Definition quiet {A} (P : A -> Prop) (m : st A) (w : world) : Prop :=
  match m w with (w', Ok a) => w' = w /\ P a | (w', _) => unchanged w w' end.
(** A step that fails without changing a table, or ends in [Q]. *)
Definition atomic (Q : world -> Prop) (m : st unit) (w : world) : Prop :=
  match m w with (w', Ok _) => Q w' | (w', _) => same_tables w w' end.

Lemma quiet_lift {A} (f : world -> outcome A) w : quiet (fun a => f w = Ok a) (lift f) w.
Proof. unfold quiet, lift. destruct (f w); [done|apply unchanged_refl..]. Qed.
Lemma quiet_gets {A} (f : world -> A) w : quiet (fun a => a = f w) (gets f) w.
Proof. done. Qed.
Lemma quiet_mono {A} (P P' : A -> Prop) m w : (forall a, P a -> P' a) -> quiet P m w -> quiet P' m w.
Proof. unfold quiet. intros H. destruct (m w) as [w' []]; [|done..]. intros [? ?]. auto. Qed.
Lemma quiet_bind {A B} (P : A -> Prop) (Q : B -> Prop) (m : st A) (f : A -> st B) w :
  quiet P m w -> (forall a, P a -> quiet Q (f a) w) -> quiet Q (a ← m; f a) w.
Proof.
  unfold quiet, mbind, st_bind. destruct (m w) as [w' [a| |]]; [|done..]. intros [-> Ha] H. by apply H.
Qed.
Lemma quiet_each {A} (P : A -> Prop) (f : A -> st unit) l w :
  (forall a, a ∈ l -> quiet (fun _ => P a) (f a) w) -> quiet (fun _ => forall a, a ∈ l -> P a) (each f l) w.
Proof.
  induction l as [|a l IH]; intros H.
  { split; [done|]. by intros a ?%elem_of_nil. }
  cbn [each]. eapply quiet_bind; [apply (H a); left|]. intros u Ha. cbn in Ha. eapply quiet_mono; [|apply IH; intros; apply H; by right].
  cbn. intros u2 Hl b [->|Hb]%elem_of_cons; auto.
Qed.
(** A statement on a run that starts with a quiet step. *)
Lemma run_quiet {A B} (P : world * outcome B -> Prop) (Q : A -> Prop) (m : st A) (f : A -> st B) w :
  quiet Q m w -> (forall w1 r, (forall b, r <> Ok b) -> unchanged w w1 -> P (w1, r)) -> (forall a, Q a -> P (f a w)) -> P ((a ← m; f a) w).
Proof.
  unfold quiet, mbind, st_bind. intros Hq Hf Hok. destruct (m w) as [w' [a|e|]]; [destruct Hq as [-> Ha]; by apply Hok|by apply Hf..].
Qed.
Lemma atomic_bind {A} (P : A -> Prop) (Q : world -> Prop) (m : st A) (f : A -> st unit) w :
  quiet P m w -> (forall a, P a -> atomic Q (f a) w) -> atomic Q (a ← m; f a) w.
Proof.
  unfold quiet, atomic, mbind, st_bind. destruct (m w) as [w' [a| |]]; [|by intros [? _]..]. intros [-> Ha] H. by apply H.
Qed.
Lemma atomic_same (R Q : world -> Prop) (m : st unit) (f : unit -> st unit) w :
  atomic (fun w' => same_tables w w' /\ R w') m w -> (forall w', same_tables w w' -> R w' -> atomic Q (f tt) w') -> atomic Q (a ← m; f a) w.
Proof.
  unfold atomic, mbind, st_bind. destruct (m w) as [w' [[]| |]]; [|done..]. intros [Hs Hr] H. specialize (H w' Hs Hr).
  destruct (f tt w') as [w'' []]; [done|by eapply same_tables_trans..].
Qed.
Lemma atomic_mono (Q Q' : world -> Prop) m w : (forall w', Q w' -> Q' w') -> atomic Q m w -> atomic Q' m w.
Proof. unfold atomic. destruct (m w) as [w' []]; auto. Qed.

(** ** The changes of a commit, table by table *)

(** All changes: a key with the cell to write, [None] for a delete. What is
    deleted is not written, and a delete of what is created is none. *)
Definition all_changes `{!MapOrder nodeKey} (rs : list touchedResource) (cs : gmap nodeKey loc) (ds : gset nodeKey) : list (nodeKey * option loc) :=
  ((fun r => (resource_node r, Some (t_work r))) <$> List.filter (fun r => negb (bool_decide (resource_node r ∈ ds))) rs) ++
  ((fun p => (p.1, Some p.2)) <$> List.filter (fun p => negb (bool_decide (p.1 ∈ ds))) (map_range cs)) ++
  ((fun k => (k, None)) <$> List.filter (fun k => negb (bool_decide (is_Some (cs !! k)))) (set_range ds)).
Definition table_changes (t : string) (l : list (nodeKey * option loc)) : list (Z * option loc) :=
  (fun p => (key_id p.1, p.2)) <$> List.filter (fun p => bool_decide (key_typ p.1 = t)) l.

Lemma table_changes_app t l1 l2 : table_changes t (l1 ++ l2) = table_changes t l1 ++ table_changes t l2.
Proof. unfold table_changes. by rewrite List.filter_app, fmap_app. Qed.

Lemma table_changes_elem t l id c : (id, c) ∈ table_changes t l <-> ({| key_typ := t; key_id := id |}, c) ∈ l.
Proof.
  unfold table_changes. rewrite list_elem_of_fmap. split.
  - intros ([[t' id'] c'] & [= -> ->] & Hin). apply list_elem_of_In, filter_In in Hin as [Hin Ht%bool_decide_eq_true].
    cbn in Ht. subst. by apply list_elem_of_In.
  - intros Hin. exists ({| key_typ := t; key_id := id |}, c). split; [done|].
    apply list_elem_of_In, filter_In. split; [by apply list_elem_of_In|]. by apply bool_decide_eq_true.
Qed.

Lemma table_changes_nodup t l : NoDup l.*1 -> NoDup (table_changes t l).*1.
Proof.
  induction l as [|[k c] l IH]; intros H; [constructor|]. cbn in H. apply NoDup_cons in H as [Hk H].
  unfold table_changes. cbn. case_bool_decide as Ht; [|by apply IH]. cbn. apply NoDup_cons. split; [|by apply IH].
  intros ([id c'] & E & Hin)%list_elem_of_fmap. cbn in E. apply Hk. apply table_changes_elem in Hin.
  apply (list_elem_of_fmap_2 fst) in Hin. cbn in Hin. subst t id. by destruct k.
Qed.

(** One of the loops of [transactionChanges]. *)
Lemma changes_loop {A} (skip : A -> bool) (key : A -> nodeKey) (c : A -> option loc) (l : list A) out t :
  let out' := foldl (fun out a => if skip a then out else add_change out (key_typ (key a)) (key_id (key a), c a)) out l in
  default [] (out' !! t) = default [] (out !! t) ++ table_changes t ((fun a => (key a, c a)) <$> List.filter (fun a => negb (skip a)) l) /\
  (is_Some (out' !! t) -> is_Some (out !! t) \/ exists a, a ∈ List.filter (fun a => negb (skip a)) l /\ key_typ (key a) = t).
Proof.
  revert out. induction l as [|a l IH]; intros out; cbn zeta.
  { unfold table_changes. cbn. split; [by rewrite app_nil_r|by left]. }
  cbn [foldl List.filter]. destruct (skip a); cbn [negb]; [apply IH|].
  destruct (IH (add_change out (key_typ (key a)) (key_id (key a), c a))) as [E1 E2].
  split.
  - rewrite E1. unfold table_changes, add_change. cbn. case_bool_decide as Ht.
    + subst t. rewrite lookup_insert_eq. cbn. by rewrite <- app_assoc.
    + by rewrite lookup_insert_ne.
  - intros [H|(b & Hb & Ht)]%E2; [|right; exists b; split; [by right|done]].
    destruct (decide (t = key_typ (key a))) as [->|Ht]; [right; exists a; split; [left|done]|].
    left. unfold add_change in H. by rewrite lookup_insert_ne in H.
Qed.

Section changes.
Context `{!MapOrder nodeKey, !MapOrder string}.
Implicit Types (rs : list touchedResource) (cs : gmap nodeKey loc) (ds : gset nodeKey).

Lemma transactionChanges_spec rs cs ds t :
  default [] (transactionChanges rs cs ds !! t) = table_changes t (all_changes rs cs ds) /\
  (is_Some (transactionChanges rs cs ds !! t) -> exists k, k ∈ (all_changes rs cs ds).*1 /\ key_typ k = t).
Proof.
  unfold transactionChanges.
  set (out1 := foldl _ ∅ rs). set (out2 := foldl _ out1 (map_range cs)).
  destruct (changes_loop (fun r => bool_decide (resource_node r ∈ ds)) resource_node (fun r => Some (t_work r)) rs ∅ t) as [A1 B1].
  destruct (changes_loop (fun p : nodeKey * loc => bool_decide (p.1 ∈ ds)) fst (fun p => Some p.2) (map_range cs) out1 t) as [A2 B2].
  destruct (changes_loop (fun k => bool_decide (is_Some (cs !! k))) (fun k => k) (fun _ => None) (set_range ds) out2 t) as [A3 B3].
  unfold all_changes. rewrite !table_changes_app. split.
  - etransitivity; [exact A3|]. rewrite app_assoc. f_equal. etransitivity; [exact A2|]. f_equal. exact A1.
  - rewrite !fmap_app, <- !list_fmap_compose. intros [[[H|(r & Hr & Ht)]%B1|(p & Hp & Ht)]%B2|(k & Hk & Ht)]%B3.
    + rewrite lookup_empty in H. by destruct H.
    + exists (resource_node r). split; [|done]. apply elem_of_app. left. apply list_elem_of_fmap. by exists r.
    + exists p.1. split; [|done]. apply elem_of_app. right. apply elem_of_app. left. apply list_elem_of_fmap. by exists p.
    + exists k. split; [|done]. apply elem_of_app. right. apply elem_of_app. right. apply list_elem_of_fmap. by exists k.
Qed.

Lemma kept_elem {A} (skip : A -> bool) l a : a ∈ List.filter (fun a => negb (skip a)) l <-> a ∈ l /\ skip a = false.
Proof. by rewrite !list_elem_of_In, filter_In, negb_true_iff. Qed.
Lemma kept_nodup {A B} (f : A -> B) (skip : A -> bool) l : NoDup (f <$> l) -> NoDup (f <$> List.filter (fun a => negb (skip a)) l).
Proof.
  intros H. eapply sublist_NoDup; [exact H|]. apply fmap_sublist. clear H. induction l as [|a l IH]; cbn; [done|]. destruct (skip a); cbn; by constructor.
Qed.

▸ **Your goal**
Pick out every line above that contains the word "MapOrder" and copy it.

▸ **Solved exercise**
Definition all_changes `{!MapOrder nodeKey} (rs : list touchedResource) (cs : gmap nodeKey loc) (ds : gset nodeKey) : list (nodeKey * option loc) :=
Context `{!MapOrder nodeKey, !MapOrder string}.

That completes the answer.